# Work instruction
With both ends included, repeat exactly the lines of the entries below from the one containing "Hmf) as [-> ->]." down to the one containing "(qsort_step cmp) (a, left))", and no others.

# Dataset records
Lemma swap_Permutation b (i j : nat) x y :
  b !! i = Some x → b !! j = Some y → <[j := x]> (<[i := y]> b) ≡ₚ b.
Proof.
  intros Hx Hy. apply Permutation_inj. split; [by rewrite !length_insert|].
  exists (λ k, if decide (k = j) then i else if decide (k = i) then j else k).
  split.
  - intros k1 k2. repeat case_decide; lia.
  - intros k. apply lookup_lt_Some in Hx as Hi. apply lookup_lt_Some in Hy as Hj.
    rewrite !list_lookup_insert, length_insert.
    destruct (decide (k = j)) as [->|]; [by rewrite decide_True by lia|].
    rewrite decide_False by lia.
    destruct (decide (k = i)) as [->|]; [by rewrite decide_True by lia|].
    by rewrite decide_False by lia.
Qed.

(** The three assignments of a swap, with all that is needed of the result. *)
Lemma swap_spec b i j x y :
  aget b i = Ok x → aget b j = Ok y →
  ∃ b1 b2, aset b i y = Ok b1 ∧ aset b1 j x = Ok b2 ∧ b2 ≡ₚ b ∧
    ∀ k, aget b2 k = if decide (k = j) then Ok x
                     else if decide (k = i) then Ok y else aget b k.
Proof.
  intros Hx Hy. pose proof (aget_bound _ _ _ Hx). pose proof (aget_bound _ _ _ Hy).
  eexists _, _. rewrite aset_total by lia. split; [done|].
  rewrite aset_total by len. split; [done|]. split.
  - apply aget_Ok in Hx as [_ Hx], Hy as [_ Hy]. by apply swap_Permutation.
  - intros k. destruct (decide (k = j)) as [->|]; [by rewrite aget_insert_eq by len|].
    rewrite aget_insert_ne by lia.
    destruct (decide (k = i)) as [->|]; [by rewrite aget_insert_eq by lia|].
    by rewrite aget_insert_ne by lia.
Qed.
End swap.

(** ** [qsort] terminates and permutes *)

Section qsort_spec.
Context {A : Type} (cmp : A → A → Z) (P : A → Prop).
(** On the elements that satisfy [P], the comparison is a strict order. *)
Context (cmp_asym : ∀ x y, P x → P y → cmp x y < 0 → ¬ cmp y x < 0).
Context (cmp_trans : ∀ x y z, P x → P y → P z → cmp x y < 0 → cmp y z < 0 → cmp x z < 0).
Implicit Types (a b : list A).

(** [b] is [a] with the elements at [left..right] permuted. *)
Definition range_perm (left right : Z) (a b : list A) : Prop :=
  b ≡ₚ a ∧ ∀ k, ¬ left ≤ k ≤ right → aget b k = aget a k.

Lemma range_perm_refl left right a : range_perm left right a a.
Proof. done. Qed.

Lemma range_perm_trans left right a b c :
  range_perm left right a b → range_perm left right b c → range_perm left right a c.
Proof.
  intros [H1 H2] [H3 H4]. split; [by rewrite H3|]. intros. by rewrite H4, H2.
Qed.

Lemma range_perm_weaken l1 r1 l2 r2 a b :
  l2 ≤ l1 → r1 ≤ r2 → range_perm l1 r1 a b → range_perm l2 r2 a b.
Proof. intros ?? [? H]. split; [done|]. intros. apply H. lia. Qed.

Lemma range_perm_length left right a b : range_perm left right a b → length b = length a.
Proof. intros [->%Permutation_length _]. done. Qed.

Lemma range_perm_Forall left right a b :
  Forall P a → range_perm left right a b → Forall P b.
Proof. intros Ha [-> _]. done. Qed.

Lemma aget_Forall a i x : Forall P a → aget a i = Ok x → P x.
Proof. intros Ha [_ Hx]%aget_Ok. by eapply Forall_lookup_1. Qed.

(** No element of the range is less than its first one. *)
Definition min_first left right a : Prop :=
  ∀ i x y, left < i ≤ right → aget a left = Ok x → aget a i = Ok y → ¬ cmp y x < 0.

(** What the partition loop maintains before round [i]. *)
Definition partition_inv left right a (i : Z) (st : list A * Z) : Prop :=
  let '(b, last) := st in
  range_perm left right a b ∧
  (i = left ∧ last = left ∨ left < i ∧ left ≤ last < i) ∧
  (last = i - 1 → ∀ j x y, left ≤ j < last →
    aget b last = Ok x → aget b j = Ok y → cmp x y < 0) ∧
  (min_first left right a → last = left ∧ b = a).

Lemma partition_step left right a i st :
  Forall P a → 0 ≤ left → right < Z.of_nat (length a) → left ≤ i < right + 1 →
  partition_inv left right a i st →
  ∃ st', qsort_step cmp i st = Ok st' ∧ partition_inv left right a (i + 1) st'.
Proof.
  intros HP Hl Hr Hi. destruct st as [b last]. intros (Hperm & Hlast & Hdesc & Hmin).
  apply range_perm_length in Hperm as Hlen.
  pose proof (range_perm_Forall _ _ _ _ HP Hperm) as HPb.
  destruct (aget_total b i) as [bi Hbi]; [lia|].
  destruct (aget_total b last) as [bl Hbl]; [lia|].
  assert (P bi ∧ P bl) as [HPbi HPbl] by eauto using aget_Forall.
  unfold qsort_step. rewrite Hbi, bind_Ok, Hbl, bind_Ok.
  destruct (Z.ltb_spec (cmp bi bl) 0) as [Hlt|Hge].
  - assert (left < i ∧ left ≤ last < i) as [Hli Hla].
    { destruct Hlast as [[-> ->]|?]; [|done].
      rewrite Hbi in Hbl. injection Hbl as ->. by destruct (cmp_asym bl bl). }
    destruct (aget_total b (last + 1)) as [bl' Hbl']; [lia|].
    rewrite Hbl', bind_Ok.
    destruct (swap_spec b i (last + 1) bi bl' Hbi Hbl') as (b1 & b2 & -> & H2 & Hp & Hg).
    rewrite bind_Ok, H2, bind_Ok. eexists; split; [done|]. split_and!.
    + apply (range_perm_trans _ _ _ b); [done|]. split; [done|].
      intros k Hk. rewrite Hg, !decide_False by lia. done.
    + right. lia.
    + intros Heq j x y Hj Hx Hy. assert (last = i - 1) as -> by lia.
      rewrite Hg, decide_True in Hx by lia. injection Hx as <-.
      rewrite Hg, !decide_False in Hy by lia.
      destruct (decide (j = i - 1)) as [->|].
      * rewrite Hbl in Hy. by injection Hy as <-.
      * apply (cmp_trans _ bl); eauto using aget_Forall.
        apply (Hdesc eq_refl j); [lia|done|done].
    + intros Hmf. destruct (Hmin Hmf) as [-> ->].
      destruct (Hmf i bl bi); [lia|done|done|done].
  - eexists; split; [done|]. split_and!; [done|right; lia| |done].
    intros -> j x y Hj. assert (i = left) by lia. lia.
Qed.

Lemma partition_spec left right a :
  Forall P a → 0 ≤ left → left ≤ right → right < Z.of_nat (length a) →
  ∃ b last, for_range left (right + 1) (qsort_step cmp) (a, left) = Ok (b, last) ∧
    partition_inv left right a (right + 1) (b, last).
Proof.
  intros HP Hl Hlr Hr.
  destruct (for_range_inv (partition_inv left right a) left (right + 1)
    (qsort_step cmp) (a, left)) as ([b last] & ? & ?); [lia| | |by eauto].
  - split_and!; [done|by left| |done]. intros. lia.
  - intros. by apply partition_step.
Qed.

# Written answer
    + intros Hmf. destruct (Hmin Hmf) as [-> ->].
      destruct (Hmf i bl bi); [lia|done|done|done].
  - eexists; split; [done|]. split_and!; [done|right; lia| |done].
    intros -> j x y Hj. assert (i = left) by lia. lia.
Qed.

Lemma partition_spec left right a :
  Forall P a → 0 ≤ left → left ≤ right → right < Z.of_nat (length a) →
  ∃ b last, for_range left (right + 1) (qsort_step cmp) (a, left) = Ok (b, last) ∧
    partition_inv left right a (right + 1) (b, last).
Proof.
  intros HP Hl Hlr Hr.
  destruct (for_range_inv (partition_inv left right a) left (right + 1)
    (qsort_step cmp) (a, left)) as ([b last] & ? & ?); [lia| | |by eauto].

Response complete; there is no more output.